About the quiz question in lecture "Manipulating Words in Vector Spaces"

In this lecture, there is a quiz:
image
If I follow the method in the lecture, the corresponding vector I should find is
USA(5,6) - Washington(10,5) + Ankara (9,1) = (4, 2).
The Euclidian distance to Japan (4,3) is 1, to Turkey(3,1) is 1.41.
Even if we take cosine similarity of (Japan - Ankara)= (-5, 2) and (USA - Washington) =(-5,1) , it is a bit larger than (Turkey - Ankara) = (-6,0) and (USA - Washington).
Why is the answer Turkey with d=1.41 rather than Tokyo with d=1? What did I misunderstand?

Thanks.

Hi, @Jack_Changfan.

The question is made of two parts:

What country? - (for that use cosine similarity: Turkey 0.9899 vs Japan 0.9839)
What distance? - (Euclidean distance: Turkey 1.41 vs Japan 1)
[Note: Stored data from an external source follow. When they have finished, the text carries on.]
Lemma page_limit_pos limit : 1 ≤ page_limit limit ≤ 500.
Proof. unfold page_limit, MAX_LIMIT. lia. Qed.

(** A page is the first rows after the cursor; with a next cursor, everything
    else comes after the last of them. *)
Lemma list_page_spec db query limit cursor :
  let rows := list_rows db query (default first_cursor cursor) in
  let page := list_page db query limit cursor in
  (pg_next_cursor page = None ∧ pg_objects page = rows) ∨
  (∃ s objs, pg_next_cursor page = Some (cursor_to_string (key_of s)) ∧
    pg_objects page = take (page_limit limit) rows ∧ length (pg_objects page) = page_limit limit ∧
    pg_objects page = objs ++ [s] ∧
    ∀ s', s' ∈ rows → s' ∈ pg_objects page ∨ after_cursor (key_of s) s' = true).
Proof.
  intros rows page. unfold page, list_page. fold (page_limit limit). fold rows.
  set (n := page_limit limit). assert (1 ≤ n) as Hn by apply page_limit_pos.
  rewrite length_take. case_bool_decide as Hlen; cbn [pg_next_cursor pg_objects].
  2: { left. split; [done|]. apply take_ge. lia. }
  right. rewrite take_take. replace (n `min` (n + 1)) with n by lia.
  assert (length (take n rows) = n) as Hl by (rewrite length_take; lia).
  destruct (last (take n rows)) as [s|] eqn:Hs; [|apply last_None in Hs; by rewrite Hs in Hl; simpl in Hl; lia].
  apply last_Some in Hs as [objs Hs]. exists s, objs. split_and!; [done..|].
  - intros s' Hin. rewrite <-(take_drop n rows) in Hin. apply elem_of_app in Hin as [?|Hin]; [by left|].
    right. pose proof (list_rows_sorted db query (default first_cursor cursor)) as Hsort. fold rows in Hsort.
    rewrite <-(take_drop n rows) in Hsort. apply StronglySorted_app_1_elem_of with (x1 := s) (x2 := s') in Hsort; [done| |done].
    rewrite Hs. set_solver.
Qed.

(** ** A walk through the pages *)

(** A client follows [next_cursor] until there is none; every page is read from
    the database as it is at that time. The flag says whether it got there. *)
Fixpoint list_walk (dbs : list Db) (query : option string) (limit : nat) (cursor : option Cursor)
    : Result (list Summary * bool) string :=
  match dbs with
  | [] => Ok ([], false)
  | db :: dbs =>
      let page := list_page db query limit cursor in
      match pg_next_cursor page with
      | None => Ok (pg_objects page, true)
      | Some text =>
          let? c := cursor_from_str text in
          let? rest := list_walk dbs query limit (Some c) in
          Ok (pg_objects page ++ rest.1, rest.2)
      end
  end.

(** Times SQLite and the cursor can hold, [i64::MAX] apart. *)
Definition times_ok (db : Db) : Prop :=
  map_Forall (λ _ row, i64_min ≤ r_created_at row < i64_max)%Z (objects db).
#[export] Instance times_ok_dec db : Decision (times_ok db).
Proof. unfold times_ok. apply _. Defined.

Lemma after_cursor_trans c s s' :
  after_cursor c s = true → after_cursor (key_of s) s' = true → after_cursor c s' = true.
Proof.
  rewrite !after_cursor_spec. simpl.
  intros [?|[? Hcs]] [?|[? Hss]]; [lia..|]. right. split; [lia|]. intros Hle.
  destruct (String.le_total (s_hash s) (s_hash s')) as [Hl|]; [|done]. apply Hcs. by etrans.
Qed.

Lemma list_walk_spec dbs query limit cursor :
  Forall times_ok dbs →
  ∃ out finished, list_walk dbs query limit cursor = Ok (out, finished) ∧
    StronglySorted listing_lt out ∧
    (∀ s, s ∈ out → after_cursor (default first_cursor cursor) s = true ∧
      name_matches query (s_name s) = true ∧ ∃ db, db ∈ dbs ∧ lists_object db s) ∧
    (finished = true → ∀ s, after_cursor (default first_cursor cursor) s = true →
      name_matches query (s_name s) = true → (∀ db, db ∈ dbs → lists_object db s) → s ∈ out) ∧
    (finished = false → length out = length dbs * page_limit limit).
Proof.
  revert cursor. induction dbs as [|db dbs IH]; intros cursor Htimes.
  { exists [], false. split_and!; [done|constructor|set_solver|done|done]. }
  apply Forall_cons in Htimes as [Hdb Htimes]. cbn [list_walk].
  destruct (list_page_spec db query limit cursor)
    as [[-> ->]|(s & objs0 & -> & Hobjs & Hlen & Hlast & Hrest)];
    set (c := default first_cursor cursor) in *.
  { exists (list_rows db query c), true. split_and!; [done|apply list_rows_sorted| | |done].
    - intros s' (? & ? & ?)%list_rows_elem. split_and!; [done..|]. exists db. set_solver.
    - intros _ s' ? ? Hall. apply list_rows_elem. split_and!; [apply Hall; set_solver|done..]. }
  assert (Hpage : ∀ s', s' ∈ pg_objects (list_page db query limit cursor) → s' ∈ list_rows db query c).
  { intros s' Hin. rewrite Hobjs in Hin. apply list_elem_of_lookup in Hin as [i [Hi _]%lookup_take_Some].
    by eapply list_elem_of_lookup_2. }
  set (objs := pg_objects (list_page db query limit cursor)) in *.
  assert (Hs : s ∈ objs) by (rewrite Hlast; set_solver).
  pose proof (Hpage s Hs) as (Hobj & Hmatch & Hafter)%list_rows_elem.
  rewrite cursor_roundtrip.
  2: { destruct Hobj as (row & Hrow & ->). pose proof (Hdb _ _ Hrow) as Ht. simpl in *. lia. }
  destruct (IH (Some (key_of s)) Htimes) as (out & finished & -> & Hsort & Hout & Hcomplete & Hcount).
  cbn [default fst snd] in *. exists (objs ++ out), finished. split_and!; [done| | | |].
  - apply StronglySorted_app_2; [| |done].
    + intros x y Hx (Hy & _)%Hout. unfold listing_lt.
      pose proof (list_rows_sorted db query c) as Hrows.
      rewrite <-(take_drop (page_limit limit)), <-Hobjs, Hlast in Hrows.
      apply StronglySorted_app_1_l in Hrows. rewrite Hlast in Hx.
      apply elem_of_app in Hx as [Hx|Hx%list_elem_of_singleton]; [|by subst].
      eapply after_cursor_trans; [|done].
      eapply StronglySorted_app_1_elem_of in Hrows; [done|done|by left].
    + rewrite Hobjs. eapply StronglySorted_app_1_l. rewrite take_drop. apply list_rows_sorted.
  - intros s' [Hin|Hin]%elem_of_app.
    + apply Hpage, list_rows_elem in Hin as (? & ? & ?). split_and!; [done..|]. exists db. set_solver.
    + apply Hout in Hin as (? & ? & db' & ? & ?). split_and!; [by eapply after_cursor_trans|done|].
      exists db'. set_solver.
  - intros Hf s' Ha Hm Hall. rewrite elem_of_app.
    destruct (Hrest s') as [?|?]; [|by left|right; apply Hcomplete; [done..|]].
    + apply list_rows_elem. split_and!; [apply Hall; set_solver|done..].
    + intros db' ?. apply Hall. set_solver.
  - intros Hf. rewrite length_app, Hlen, Hcount by done. simpl. lia.
Qed.

(** C38: Walking the object listing page by page, over a database that may change between pages,
    terminates in listing order without repeating an object, shows only objects some page's database
    lists under the query, misses no object that stays listed throughout, and finishes when the
    database holds still. *)
Theorem listing_walk_is_exact dbs query limit :
  Forall times_ok dbs →
  ∃ out finished, list_walk dbs query limit None = Ok (out, finished) ∧
    StronglySorted listing_lt out ∧
    (∀ s, s ∈ out → name_matches query (s_name s) = true ∧ ∃ db, db ∈ dbs ∧ lists_object db s) ∧
    (finished = true → ∀ s, name_matches query (s_name s) = true → dbs ≠ [] →
      (∀ db, db ∈ dbs → lists_object db s) → s ∈ out) ∧
    (∀ db n, dbs = replicate n db → size (objects db) < n → finished = true).
Proof.
  intros Htimes. destruct (list_walk_spec dbs query limit None Htimes)
    as (out & finished & Hwalk & Hsort & Hout & Hcomplete & Hcount).
  exists out, finished. split_and!; [done|done| | |].
  - intros s (_ & ? & ?)%Hout. done.
  - intros Hf s Hm Hne Hall. apply Hcomplete; [done| |done|done].
    destruct dbs as [|db dbs]; [done|]. destruct (Hall db) as (row & Hrow & Hs); [by left|].
    apply Forall_cons in Htimes as [Hdb _]. pose proof (Hdb _ _ Hrow) as Ht. simpl in Ht.
    apply after_cursor_spec. left. rewrite Hs. simpl. lia.
  - intros db n -> Hn. destruct finished; [done|]. exfalso.
    rewrite length_replicate in Hcount. specialize (Hcount eq_refl).
    assert (out ⊆+ map summary_from_row (map_to_list (objects db))) as Hsub%submseteq_length.
    { apply NoDup_submseteq.
      - clear -Hsort. induction Hsort as [|x l Hl IH Hx]; constructor; [|done].
        intros Hin. rewrite Forall_forall in Hx. apply Hx, after_cursor_spec in Hin.
        simpl in Hin. destruct Hin as [?|[_ H]]; [lia|]. by apply H.
      - intros s (_ & _ & db' & Hdb' & row & Hrow & ->)%Hout.
        apply elem_of_replicate in Hdb' as [-> _]. apply list_elem_of_fmap. eexists. split; [done|].
        by apply elem_of_map_to_list. }
    rewrite length_map, length_map_to_list in Hsub.
    pose proof (page_limit_pos limit). nia.
Qed.

(** ** The tree is the closure, each object expanded once *)

Fixpoint tree_nodes (t : TreeNode) : list TreeNode :=
  t :: flat_map tree_nodes (tn_children t).

Definition forest : list TreeNode → list TreeNode := flat_map tree_nodes.

(** The hashes a forest shows for the first time, in order. *)
Definition fresh (ts : list TreeNode) : list string :=
  map tn_hash (filter (λ n, tn_truncated n = false) (forest ts)).

(** The references shown below [hash]: all but itself. *)
Definition child_names (db : Db) (hash : string) : list string :=
  filter (λ r, reference_hash r ≠ hash) (references_of db hash).

Definition child (db : Db) (h h' : string) : Prop := present db h ∧ h' ≠ h ∧ ref_edge db h h'.

(** What every node below the root shows. *)
Record node_ok (db : Db) (n : TreeNode) : Prop := {
  no_hash : tn_hash n = reference_hash (tn_name n);
  no_missing : tn_missing n = negb (exists_ db (tn_hash n));
  no_leaf : tn_truncated n || tn_missing n = true → tn_children n = [];
}.

Definition node_whole (db : Db) (n : TreeNode) : Prop :=
  tn_truncated n || tn_missing n = false → map tn_name (tn_children n) = child_names db (tn_hash n).

(** The nodes [ts] put below [h], when [seen] becomes [seen']. *)
Record grows (db : Db) (h : string) (seen : gset string) (ts : list TreeNode) (seen' : gset string)
    : Prop := {
  gr_seen : ∀ x, x ∈ seen' ↔ x ∈ seen ∨ x ∈ fresh ts;
  gr_fresh : ∀ x, x ∈ fresh ts → x ∉ seen;
  gr_nodup : NoDup (fresh ts);
  gr_nodes : Forall (λ n, node_ok db n ∧ tn_hash n ∈ seen' ∧ rtc (child db) h (tn_hash n)) (forest ts);
}.

Lemma child_names_elem db h r :
  r ∈ child_names db h ↔ (h, r) ∈ object_refs db ∧ reference_hash r ≠ h.
Proof. unfold child_names. rewrite list_elem_of_filter, references_of_elem. tauto. Qed.

Lemma fresh_app ts us : fresh (ts ++ us) = fresh ts ++ fresh us.
Proof. unfold fresh, forest. by rewrite flat_map_app, filter_app, map_app. Qed.

Lemma grows_nil db h seen : grows db h seen [] seen.
Proof. split; [set_solver|set_solver|constructor|constructor]. Qed.

Lemma grows_app db h seen ts seen1 us seen2 :
  grows db h seen ts seen1 → grows db h seen1 us seen2 → grows db h seen (ts ++ us) seen2.
Proof.
  intros [T1 T2 T3 T4] [U1 U2 U3 U4]. split.
  - intros x. rewrite fresh_app, elem_of_app, U1, T1. tauto.
  - intros x. rewrite fresh_app, elem_of_app. intros [?|Hx]; [by apply T2|].
    apply U2 in Hx. rewrite T1 in Hx. tauto.
  - rewrite fresh_app. apply NoDup_app. split_and!; [done| |done].
    intros x Hx Hx'. apply U2 in Hx'. rewrite T1 in Hx'. tauto.
  - unfold forest. rewrite flat_map_app. apply Forall_app. split; [|done].
    eapply Forall_impl; [done|]. intros n (? & ? & ?). split_and!; [done|rewrite U1; by left|done].
Qed.

Lemma grows_under db h h' seen ts seen' :
  rtc (child db) h h' → grows db h' seen ts seen' → grows db h seen ts seen'.
Proof.
  intros Hh [G1 G2 G3 G4]. split; [done..|]. eapply Forall_impl; [done|].
  intros n (? & ? & ?). split_and!; [done..|by etrans].
Qed.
  # country = Ankara(9,1) - Washington(10,5) + USA(5,6) = (4, 2)

  # Cosine similarity: country (4, 2); Turkey(3, 1) = 0.9899
  (4*3 + 2*1) / ((4**2 + 2**2)**0.5 * (3**2 + 1**2)**0.5)

  # Cosine similarity: country (4, 2); Japan(4, 3) = 0.9839
  (4*4 + 2*3) / ((4**2 + 2**2)**0.5 * (4**2 + 3**2)**0.5)

So the correct answer is Turkey (first part) with d=1.41 (second part).

Thanks for the clarification.
One more question about the similarity we use here.
Since we are answering the question USA: DC = X: Ankara, I was taking USA-DC as the vector X-Ankara should be similar. So, I use
</>
USA_DC = USA-DC
JPN_ANK = JPN-ANK
TUR_ANK = TUR-ANK
print(cos_sim(USA_DC, JPN_ANK))
print(cos_sim(USA_DC, TUR_ANK))
=>
0.9832820049844603
0.9805806756909202
</>
In such model JPN-Ankara has higher similarity to USA-DC.
And in your explanation, you calculate the target vector first, and compare the similarity to this target vector, and that produced a complete different result. But what’s wrong with trying to get larger cosine similarity between USA-DC and X-Ankara?

One disadvantage of using the word vector (from origin) as the vector for cosine similarity calculation is that once we move the reference point (the origin), the result would be very different. While taking USA-DC and X-Ankara, no matter where the reference point is, the result would be the same. Does what I’m thinking make sense?

Thanks.

Yes, it kind of makes sense if I understand you correctly. But the question is:

Use the method presented in the previous slide to predict which is the country whose capital is Ankara.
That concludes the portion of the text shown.